*** Begin section ***

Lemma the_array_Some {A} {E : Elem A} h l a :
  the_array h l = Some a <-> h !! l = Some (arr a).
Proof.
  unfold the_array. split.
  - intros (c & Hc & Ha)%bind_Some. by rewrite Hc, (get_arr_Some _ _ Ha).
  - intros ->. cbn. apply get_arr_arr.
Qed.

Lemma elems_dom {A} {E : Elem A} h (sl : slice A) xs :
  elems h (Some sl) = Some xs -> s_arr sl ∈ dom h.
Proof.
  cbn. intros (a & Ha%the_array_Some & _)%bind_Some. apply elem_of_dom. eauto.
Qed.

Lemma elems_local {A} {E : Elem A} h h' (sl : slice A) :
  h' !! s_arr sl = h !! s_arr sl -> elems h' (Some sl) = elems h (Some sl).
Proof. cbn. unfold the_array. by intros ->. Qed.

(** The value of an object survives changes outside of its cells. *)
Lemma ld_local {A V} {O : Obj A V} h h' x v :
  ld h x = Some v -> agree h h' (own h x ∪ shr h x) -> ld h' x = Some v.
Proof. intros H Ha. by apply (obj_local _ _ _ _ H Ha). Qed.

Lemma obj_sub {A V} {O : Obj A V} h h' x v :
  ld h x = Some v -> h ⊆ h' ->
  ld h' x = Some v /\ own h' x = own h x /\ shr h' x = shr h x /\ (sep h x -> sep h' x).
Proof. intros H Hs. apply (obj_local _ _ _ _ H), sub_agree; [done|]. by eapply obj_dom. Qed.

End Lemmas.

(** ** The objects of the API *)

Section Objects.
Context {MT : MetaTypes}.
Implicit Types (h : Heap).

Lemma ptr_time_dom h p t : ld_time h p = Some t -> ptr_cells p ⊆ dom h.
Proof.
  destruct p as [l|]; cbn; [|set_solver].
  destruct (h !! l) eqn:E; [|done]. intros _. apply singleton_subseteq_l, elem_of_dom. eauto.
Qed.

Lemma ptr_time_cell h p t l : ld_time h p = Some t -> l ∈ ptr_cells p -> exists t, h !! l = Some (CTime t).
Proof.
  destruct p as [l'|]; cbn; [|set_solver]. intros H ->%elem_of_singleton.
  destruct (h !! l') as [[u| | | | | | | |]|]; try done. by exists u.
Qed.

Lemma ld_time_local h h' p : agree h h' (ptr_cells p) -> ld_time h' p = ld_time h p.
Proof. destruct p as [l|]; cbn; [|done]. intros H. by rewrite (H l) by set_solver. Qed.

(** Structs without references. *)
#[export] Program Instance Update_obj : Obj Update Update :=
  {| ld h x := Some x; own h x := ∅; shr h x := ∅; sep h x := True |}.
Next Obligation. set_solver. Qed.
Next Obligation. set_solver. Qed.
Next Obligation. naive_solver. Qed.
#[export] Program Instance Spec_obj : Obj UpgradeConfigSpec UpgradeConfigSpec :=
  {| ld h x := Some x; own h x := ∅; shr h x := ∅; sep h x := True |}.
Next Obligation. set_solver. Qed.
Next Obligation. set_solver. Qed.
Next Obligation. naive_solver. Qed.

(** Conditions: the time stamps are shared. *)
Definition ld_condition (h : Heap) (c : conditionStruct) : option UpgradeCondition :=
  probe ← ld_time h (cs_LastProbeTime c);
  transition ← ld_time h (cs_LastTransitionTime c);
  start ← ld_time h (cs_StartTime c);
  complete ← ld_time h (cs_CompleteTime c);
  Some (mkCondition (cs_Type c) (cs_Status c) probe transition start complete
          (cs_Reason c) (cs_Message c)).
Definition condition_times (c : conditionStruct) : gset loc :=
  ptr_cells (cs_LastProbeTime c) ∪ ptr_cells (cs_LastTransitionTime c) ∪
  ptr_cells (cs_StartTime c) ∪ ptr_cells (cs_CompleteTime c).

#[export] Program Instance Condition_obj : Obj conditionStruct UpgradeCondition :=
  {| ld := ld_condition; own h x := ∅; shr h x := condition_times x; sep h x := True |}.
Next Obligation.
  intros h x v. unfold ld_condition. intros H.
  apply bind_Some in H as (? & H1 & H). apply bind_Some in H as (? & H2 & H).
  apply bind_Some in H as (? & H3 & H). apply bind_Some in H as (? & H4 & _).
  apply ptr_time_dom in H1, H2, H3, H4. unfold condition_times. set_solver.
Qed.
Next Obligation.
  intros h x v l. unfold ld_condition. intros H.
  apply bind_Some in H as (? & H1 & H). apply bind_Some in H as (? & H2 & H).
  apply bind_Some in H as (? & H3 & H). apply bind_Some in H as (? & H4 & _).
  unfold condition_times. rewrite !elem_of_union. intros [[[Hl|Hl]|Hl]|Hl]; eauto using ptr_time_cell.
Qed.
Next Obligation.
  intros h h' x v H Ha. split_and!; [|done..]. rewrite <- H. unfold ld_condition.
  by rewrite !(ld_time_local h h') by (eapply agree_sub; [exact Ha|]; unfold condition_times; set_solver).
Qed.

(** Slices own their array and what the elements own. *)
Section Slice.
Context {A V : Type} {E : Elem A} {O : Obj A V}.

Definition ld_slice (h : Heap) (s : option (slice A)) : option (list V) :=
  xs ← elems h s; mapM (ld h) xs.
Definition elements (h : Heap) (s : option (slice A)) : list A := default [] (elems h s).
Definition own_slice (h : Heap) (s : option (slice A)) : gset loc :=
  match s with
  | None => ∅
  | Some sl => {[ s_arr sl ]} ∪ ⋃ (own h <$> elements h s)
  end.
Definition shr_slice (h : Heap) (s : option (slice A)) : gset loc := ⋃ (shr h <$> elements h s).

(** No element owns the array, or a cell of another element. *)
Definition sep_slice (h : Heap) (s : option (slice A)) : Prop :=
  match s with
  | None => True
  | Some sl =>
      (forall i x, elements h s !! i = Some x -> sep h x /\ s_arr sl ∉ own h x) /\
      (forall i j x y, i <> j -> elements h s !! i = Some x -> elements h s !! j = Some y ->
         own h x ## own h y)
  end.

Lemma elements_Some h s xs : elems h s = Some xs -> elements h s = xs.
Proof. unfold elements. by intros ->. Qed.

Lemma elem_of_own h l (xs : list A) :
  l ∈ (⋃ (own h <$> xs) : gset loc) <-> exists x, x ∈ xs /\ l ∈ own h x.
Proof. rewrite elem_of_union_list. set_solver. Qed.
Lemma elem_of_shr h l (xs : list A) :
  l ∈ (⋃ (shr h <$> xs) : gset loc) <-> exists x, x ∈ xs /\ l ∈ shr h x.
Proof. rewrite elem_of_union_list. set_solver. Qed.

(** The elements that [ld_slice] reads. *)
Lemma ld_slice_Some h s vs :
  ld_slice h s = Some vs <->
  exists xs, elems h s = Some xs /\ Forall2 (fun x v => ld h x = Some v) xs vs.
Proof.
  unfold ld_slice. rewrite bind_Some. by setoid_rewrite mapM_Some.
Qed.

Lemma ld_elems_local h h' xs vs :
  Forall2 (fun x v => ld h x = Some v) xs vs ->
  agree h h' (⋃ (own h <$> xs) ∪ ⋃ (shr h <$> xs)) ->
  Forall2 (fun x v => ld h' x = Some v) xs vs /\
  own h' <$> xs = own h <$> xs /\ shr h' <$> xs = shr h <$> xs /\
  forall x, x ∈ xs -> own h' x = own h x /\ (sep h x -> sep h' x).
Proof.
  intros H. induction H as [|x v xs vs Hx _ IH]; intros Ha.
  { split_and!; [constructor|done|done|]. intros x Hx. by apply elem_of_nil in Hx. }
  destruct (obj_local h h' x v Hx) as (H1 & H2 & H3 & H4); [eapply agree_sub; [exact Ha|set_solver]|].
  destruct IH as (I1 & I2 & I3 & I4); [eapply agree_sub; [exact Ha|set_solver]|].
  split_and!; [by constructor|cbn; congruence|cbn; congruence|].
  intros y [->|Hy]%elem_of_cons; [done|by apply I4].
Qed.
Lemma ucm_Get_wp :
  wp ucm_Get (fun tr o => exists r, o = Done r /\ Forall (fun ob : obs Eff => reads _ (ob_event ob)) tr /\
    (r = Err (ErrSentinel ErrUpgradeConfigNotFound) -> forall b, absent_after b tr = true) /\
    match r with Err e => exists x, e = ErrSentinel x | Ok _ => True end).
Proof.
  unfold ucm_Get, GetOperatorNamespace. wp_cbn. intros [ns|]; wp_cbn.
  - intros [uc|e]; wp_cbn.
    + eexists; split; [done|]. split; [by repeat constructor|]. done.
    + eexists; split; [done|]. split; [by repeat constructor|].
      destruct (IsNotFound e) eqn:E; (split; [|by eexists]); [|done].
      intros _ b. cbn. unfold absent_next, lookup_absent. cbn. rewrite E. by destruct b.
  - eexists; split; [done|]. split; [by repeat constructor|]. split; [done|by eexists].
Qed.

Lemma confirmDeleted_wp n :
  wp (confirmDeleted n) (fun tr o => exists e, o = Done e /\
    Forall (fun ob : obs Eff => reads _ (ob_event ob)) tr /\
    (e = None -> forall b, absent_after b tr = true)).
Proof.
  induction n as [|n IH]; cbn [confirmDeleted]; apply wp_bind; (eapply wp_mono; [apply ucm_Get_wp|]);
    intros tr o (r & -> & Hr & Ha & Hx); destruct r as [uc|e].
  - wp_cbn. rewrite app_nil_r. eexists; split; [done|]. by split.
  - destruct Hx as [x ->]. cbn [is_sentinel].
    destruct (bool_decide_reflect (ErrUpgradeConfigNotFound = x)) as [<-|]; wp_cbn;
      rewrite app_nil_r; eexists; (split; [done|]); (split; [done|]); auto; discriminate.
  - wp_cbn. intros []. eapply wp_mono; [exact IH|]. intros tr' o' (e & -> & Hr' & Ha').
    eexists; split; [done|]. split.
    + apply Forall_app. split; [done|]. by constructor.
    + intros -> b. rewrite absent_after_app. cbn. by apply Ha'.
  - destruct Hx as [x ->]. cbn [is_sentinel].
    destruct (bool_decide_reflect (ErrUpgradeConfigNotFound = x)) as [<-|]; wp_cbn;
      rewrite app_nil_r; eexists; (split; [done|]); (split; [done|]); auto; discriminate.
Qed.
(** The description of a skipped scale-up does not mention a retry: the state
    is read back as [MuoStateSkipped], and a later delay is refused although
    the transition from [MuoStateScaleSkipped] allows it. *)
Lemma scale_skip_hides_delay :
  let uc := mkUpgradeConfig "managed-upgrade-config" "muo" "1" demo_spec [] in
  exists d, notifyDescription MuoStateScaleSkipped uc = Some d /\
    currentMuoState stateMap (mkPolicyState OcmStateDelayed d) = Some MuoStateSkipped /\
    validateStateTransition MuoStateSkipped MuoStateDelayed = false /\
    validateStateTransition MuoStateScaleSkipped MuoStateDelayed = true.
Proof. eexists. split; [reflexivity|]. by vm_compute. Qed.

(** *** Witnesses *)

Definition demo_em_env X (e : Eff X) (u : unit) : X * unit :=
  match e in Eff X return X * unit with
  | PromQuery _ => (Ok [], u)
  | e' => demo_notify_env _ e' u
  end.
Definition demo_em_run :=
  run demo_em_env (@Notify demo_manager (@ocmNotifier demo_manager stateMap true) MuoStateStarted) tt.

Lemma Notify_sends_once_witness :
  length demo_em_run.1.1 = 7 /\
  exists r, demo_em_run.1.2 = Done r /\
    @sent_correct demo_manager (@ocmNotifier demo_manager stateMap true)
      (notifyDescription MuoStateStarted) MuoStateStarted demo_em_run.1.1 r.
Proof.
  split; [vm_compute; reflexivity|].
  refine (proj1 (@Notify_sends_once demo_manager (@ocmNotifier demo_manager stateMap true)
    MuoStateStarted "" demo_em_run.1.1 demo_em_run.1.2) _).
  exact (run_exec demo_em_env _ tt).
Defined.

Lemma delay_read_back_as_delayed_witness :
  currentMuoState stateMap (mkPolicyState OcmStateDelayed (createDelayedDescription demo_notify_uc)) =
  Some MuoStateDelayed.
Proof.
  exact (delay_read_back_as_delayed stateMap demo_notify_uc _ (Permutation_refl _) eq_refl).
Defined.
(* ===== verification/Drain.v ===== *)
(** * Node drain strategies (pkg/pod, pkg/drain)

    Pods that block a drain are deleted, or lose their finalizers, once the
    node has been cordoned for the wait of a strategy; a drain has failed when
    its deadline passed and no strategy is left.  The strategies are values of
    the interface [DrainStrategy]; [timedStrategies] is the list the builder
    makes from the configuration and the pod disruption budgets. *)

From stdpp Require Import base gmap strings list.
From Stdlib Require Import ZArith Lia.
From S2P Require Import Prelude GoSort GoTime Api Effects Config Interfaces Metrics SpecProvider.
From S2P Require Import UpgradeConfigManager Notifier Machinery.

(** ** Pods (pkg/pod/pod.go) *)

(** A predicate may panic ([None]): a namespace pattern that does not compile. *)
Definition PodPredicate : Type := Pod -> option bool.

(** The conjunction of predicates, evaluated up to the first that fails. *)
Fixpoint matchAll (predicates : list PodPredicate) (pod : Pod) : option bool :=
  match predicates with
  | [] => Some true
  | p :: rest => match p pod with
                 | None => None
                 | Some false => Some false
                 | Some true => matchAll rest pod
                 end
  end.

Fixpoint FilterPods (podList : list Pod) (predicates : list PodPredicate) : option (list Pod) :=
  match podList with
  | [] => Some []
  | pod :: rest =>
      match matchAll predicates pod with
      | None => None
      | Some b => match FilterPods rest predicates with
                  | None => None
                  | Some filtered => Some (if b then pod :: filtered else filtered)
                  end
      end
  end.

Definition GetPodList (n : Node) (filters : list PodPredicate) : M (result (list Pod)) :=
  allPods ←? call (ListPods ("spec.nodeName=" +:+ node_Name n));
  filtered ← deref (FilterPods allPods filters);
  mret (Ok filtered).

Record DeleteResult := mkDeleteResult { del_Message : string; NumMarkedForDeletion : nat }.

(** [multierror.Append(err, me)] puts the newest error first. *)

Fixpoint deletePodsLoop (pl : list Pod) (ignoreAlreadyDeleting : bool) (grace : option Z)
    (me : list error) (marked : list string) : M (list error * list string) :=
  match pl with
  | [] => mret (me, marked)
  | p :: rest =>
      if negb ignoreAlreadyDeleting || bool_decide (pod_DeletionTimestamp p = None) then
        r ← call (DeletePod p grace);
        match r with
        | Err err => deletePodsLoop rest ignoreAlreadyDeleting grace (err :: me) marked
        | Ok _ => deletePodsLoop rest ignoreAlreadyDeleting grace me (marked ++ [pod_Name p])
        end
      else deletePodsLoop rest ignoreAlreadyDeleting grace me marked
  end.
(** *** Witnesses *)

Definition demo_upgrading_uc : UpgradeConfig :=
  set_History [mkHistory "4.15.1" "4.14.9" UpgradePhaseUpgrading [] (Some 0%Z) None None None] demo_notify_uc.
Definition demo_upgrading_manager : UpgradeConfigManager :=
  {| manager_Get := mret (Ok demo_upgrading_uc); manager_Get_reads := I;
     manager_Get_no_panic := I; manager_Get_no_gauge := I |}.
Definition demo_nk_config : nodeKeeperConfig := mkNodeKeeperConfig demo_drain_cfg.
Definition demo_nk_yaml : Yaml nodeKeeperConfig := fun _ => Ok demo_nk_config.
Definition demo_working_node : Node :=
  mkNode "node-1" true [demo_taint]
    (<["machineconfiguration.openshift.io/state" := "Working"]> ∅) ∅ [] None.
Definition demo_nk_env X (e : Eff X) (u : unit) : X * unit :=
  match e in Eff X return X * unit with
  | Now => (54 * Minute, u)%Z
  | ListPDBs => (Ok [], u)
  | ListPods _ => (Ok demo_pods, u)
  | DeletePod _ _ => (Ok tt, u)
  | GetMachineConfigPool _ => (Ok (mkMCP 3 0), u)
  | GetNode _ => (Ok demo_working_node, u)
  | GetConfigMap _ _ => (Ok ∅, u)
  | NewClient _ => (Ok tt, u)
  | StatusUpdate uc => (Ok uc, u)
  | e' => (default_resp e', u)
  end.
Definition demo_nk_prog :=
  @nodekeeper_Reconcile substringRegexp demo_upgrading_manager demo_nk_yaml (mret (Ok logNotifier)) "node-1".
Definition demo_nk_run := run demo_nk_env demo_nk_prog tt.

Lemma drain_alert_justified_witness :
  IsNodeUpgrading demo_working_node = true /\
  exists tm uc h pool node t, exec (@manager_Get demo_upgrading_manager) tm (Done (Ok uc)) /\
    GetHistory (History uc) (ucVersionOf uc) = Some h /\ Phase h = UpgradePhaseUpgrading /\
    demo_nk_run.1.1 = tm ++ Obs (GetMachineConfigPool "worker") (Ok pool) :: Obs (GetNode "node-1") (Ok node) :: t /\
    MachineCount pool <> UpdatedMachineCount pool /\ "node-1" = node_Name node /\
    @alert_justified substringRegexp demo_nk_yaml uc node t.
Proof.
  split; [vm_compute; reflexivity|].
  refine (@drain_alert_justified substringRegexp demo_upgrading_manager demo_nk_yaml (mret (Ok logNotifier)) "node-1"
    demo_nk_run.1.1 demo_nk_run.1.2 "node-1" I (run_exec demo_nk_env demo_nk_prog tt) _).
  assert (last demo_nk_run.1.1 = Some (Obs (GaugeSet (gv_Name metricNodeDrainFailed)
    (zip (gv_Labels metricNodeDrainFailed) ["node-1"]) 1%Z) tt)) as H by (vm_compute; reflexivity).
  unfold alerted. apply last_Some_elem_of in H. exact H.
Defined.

*** End section ***

ASSIGNMENT: In the listing above, find the line with "match podList with" and the line with "Fixpoint deletePodsLoop (pl", then reproduce both and every line between them exactly.

REPLY:
  match podList with
  | [] => Some []
  | pod :: rest =>
      match matchAll predicates pod with
      | None => None
      | Some b => match FilterPods rest predicates with
                  | None => None
                  | Some filtered => Some (if b then pod :: filtered else filtered)
                  end
      end
  end.

Definition GetPodList (n : Node) (filters : list PodPredicate) : M (result (list Pod)) :=
  allPods ←? call (ListPods ("spec.nodeName=" +:+ node_Name n));
  filtered ← deref (FilterPods allPods filters);
  mret (Ok filtered).

Record DeleteResult := mkDeleteResult { del_Message : string; NumMarkedForDeletion : nat }.

(** [multierror.Append(err, me)] puts the newest error first. *)

Fixpoint deletePodsLoop (pl : list Pod) (ignoreAlreadyDeleting : bool) (grace : option Z)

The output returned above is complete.